> **Assignment**
From the listing below, output only the lines starting at the line that has "the console and" and ending at the line that has "(req : Request) (s : State W) (objectStore", exactly as they appear, ends included.
Data for review section start
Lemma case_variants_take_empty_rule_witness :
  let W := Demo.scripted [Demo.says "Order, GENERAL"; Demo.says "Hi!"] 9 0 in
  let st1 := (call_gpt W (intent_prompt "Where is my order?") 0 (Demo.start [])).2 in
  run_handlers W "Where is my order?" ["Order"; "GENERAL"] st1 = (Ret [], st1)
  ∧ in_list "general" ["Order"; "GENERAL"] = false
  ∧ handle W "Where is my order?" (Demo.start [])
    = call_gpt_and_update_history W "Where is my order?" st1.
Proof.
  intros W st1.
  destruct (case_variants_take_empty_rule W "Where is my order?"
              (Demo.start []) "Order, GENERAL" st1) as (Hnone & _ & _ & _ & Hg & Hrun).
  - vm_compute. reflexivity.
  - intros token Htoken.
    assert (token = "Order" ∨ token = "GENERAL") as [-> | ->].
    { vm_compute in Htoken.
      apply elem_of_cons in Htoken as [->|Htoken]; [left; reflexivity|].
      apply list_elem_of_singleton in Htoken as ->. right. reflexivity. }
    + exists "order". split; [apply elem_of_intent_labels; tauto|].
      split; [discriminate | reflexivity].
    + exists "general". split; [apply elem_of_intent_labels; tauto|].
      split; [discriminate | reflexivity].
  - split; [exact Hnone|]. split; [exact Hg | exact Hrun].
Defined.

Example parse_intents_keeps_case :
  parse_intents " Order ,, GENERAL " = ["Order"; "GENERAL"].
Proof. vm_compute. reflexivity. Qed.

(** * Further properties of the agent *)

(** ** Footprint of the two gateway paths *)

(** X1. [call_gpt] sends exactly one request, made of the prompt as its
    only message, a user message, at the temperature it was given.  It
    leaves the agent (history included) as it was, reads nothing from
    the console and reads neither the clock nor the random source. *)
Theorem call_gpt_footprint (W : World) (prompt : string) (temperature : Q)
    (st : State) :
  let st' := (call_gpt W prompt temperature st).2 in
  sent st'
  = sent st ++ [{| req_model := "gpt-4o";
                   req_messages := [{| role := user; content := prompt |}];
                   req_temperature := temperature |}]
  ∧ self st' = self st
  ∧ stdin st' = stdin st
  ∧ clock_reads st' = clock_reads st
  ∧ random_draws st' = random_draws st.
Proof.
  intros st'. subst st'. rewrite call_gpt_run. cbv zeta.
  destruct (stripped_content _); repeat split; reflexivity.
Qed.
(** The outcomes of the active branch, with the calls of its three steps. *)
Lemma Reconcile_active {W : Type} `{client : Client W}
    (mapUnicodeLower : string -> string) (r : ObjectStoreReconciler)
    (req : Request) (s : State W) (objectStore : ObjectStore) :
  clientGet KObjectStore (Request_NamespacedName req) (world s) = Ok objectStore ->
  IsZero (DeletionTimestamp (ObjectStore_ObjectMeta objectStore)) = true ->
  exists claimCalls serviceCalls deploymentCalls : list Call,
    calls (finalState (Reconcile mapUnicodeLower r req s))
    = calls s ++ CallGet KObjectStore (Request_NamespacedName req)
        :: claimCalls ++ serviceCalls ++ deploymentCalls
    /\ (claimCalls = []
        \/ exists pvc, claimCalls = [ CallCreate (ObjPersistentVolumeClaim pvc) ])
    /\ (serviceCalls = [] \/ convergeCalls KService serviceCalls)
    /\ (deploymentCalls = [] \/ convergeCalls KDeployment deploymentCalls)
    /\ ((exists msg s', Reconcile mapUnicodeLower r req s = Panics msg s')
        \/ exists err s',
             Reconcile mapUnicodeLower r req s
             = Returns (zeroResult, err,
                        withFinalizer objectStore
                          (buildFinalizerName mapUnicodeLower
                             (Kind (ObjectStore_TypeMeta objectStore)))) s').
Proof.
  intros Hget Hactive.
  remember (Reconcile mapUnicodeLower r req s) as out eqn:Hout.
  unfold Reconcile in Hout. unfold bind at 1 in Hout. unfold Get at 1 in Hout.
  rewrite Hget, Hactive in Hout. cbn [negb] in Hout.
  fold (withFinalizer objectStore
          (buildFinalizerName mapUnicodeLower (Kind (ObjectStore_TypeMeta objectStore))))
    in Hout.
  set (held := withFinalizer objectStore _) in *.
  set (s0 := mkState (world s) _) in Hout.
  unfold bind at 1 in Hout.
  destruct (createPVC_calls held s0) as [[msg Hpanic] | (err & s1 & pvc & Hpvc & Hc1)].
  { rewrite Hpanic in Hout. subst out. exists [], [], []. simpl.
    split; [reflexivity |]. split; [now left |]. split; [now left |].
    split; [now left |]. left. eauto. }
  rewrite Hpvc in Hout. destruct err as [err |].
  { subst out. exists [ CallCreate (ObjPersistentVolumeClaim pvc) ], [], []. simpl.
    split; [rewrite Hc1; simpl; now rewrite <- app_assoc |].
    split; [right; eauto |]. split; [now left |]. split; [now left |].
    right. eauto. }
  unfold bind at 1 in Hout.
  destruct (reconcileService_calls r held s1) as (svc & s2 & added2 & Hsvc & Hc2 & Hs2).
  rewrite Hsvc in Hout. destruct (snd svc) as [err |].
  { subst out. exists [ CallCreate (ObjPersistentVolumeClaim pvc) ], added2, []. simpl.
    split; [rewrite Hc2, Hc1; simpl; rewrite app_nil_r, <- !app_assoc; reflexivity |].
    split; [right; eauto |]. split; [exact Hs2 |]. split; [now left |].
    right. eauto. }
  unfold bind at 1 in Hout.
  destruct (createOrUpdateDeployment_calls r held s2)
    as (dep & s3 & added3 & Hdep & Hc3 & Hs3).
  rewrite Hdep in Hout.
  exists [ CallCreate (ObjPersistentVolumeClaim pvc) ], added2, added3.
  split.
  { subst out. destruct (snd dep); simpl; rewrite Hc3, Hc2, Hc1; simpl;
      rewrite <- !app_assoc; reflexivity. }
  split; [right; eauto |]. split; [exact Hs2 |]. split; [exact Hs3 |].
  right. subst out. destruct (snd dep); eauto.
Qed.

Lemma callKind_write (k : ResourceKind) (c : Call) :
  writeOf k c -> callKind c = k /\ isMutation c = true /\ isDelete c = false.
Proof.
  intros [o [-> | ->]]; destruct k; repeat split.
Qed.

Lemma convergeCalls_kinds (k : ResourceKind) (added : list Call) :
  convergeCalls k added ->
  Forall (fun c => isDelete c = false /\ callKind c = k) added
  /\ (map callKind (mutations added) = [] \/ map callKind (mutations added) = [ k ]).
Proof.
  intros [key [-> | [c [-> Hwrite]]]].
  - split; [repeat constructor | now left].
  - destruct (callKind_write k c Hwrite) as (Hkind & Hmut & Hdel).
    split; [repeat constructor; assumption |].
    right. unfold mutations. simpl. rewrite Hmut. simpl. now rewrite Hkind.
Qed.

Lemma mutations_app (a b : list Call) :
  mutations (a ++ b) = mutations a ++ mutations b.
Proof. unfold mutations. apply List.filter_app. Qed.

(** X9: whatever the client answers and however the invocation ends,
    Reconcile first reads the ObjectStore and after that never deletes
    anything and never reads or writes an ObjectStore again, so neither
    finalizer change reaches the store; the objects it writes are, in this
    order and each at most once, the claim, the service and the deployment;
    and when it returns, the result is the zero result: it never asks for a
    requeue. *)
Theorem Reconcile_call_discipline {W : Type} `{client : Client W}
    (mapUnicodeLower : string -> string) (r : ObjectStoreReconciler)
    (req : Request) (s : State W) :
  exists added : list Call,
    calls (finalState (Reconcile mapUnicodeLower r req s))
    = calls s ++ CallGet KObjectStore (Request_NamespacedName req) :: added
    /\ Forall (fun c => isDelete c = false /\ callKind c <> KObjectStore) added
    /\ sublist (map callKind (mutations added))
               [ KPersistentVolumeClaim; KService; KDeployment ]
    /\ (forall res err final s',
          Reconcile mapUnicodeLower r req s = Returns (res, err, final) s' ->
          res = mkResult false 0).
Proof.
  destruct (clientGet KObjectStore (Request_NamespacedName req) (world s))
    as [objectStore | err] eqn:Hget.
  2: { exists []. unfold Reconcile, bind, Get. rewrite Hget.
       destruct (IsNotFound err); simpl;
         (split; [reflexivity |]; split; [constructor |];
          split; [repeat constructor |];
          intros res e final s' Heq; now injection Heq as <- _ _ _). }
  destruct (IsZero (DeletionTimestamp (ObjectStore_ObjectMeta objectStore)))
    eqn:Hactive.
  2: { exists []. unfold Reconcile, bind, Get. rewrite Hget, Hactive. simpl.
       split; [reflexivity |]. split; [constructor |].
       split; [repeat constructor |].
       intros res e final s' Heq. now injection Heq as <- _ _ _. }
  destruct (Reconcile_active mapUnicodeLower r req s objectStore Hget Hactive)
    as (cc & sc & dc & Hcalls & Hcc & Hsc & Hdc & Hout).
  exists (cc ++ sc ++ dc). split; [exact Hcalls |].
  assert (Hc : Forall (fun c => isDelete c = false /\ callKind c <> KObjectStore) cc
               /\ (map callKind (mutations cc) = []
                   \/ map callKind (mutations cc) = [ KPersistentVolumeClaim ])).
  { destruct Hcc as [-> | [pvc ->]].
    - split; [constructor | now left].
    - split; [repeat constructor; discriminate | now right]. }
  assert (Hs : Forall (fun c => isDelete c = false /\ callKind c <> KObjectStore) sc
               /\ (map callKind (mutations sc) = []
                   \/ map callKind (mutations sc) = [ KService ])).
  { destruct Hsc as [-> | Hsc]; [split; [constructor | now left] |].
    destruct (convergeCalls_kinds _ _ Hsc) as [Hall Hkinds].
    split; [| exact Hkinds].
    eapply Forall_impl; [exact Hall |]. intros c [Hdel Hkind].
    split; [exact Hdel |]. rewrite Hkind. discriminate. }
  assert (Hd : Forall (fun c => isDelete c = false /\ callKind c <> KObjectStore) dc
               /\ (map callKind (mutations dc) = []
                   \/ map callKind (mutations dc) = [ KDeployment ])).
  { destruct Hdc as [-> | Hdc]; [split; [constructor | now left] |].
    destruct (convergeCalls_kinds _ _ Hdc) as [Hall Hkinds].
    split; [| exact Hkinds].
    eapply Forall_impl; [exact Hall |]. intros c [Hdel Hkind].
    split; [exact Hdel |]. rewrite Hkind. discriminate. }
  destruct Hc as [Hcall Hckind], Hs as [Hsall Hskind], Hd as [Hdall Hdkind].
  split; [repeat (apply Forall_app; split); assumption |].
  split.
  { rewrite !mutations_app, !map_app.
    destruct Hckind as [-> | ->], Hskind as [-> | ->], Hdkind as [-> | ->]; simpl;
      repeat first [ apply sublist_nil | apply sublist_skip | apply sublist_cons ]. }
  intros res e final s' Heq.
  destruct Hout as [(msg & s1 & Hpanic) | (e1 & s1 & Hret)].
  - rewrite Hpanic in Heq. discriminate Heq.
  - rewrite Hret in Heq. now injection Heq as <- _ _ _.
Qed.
Data for review section end
Data for review section start
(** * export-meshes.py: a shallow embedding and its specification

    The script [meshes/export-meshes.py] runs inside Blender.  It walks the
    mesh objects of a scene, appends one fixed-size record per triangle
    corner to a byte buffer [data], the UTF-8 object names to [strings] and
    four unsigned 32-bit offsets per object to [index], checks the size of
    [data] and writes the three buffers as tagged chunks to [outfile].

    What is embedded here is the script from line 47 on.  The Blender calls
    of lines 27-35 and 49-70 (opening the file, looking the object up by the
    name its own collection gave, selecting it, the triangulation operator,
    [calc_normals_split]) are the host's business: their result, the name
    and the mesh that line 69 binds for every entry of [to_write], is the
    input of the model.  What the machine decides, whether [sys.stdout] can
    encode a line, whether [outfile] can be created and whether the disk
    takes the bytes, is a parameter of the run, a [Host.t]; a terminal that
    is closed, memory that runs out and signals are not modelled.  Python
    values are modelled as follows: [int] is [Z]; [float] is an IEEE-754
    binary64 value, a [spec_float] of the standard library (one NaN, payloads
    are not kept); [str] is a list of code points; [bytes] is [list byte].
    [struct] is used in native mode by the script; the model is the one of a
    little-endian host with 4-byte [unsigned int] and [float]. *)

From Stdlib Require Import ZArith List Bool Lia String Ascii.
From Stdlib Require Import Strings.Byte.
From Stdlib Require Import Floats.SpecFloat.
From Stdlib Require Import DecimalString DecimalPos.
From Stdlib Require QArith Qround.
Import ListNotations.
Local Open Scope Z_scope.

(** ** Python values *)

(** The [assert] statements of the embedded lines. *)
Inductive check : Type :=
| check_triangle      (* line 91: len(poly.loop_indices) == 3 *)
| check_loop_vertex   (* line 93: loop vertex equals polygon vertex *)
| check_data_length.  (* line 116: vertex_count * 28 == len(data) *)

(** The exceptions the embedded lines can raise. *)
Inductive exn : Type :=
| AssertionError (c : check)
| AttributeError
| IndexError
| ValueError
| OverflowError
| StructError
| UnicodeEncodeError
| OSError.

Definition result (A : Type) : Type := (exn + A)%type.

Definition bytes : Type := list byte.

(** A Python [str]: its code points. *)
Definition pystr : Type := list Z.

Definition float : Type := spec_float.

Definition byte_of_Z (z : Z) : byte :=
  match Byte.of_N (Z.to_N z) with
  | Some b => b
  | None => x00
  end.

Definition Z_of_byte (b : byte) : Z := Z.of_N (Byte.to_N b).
Data for review section end
> **Finished exercise**
    the console and reads neither the clock nor the random source. *)
Theorem call_gpt_footprint (W : World) (prompt : string) (temperature : Q)
    (st : State) :
  let st' := (call_gpt W prompt temperature st).2 in
  sent st'
  = sent st ++ [{| req_model := "gpt-4o";
                   req_messages := [{| role := user; content := prompt |}];
                   req_temperature := temperature |}]
  ∧ self st' = self st
  ∧ stdin st' = stdin st
  ∧ clock_reads st' = clock_reads st
  ∧ random_draws st' = random_draws st.
Proof.
  intros st'. subst st'. rewrite call_gpt_run. cbv zeta.
  destruct (stripped_content _); repeat split; reflexivity.
Qed.
(** The outcomes of the active branch, with the calls of its three steps. *)
Lemma Reconcile_active {W : Type} `{client : Client W}
    (mapUnicodeLower : string -> string) (r : ObjectStoreReconciler)
    (req : Request) (s : State W) (objectStore : ObjectStore) :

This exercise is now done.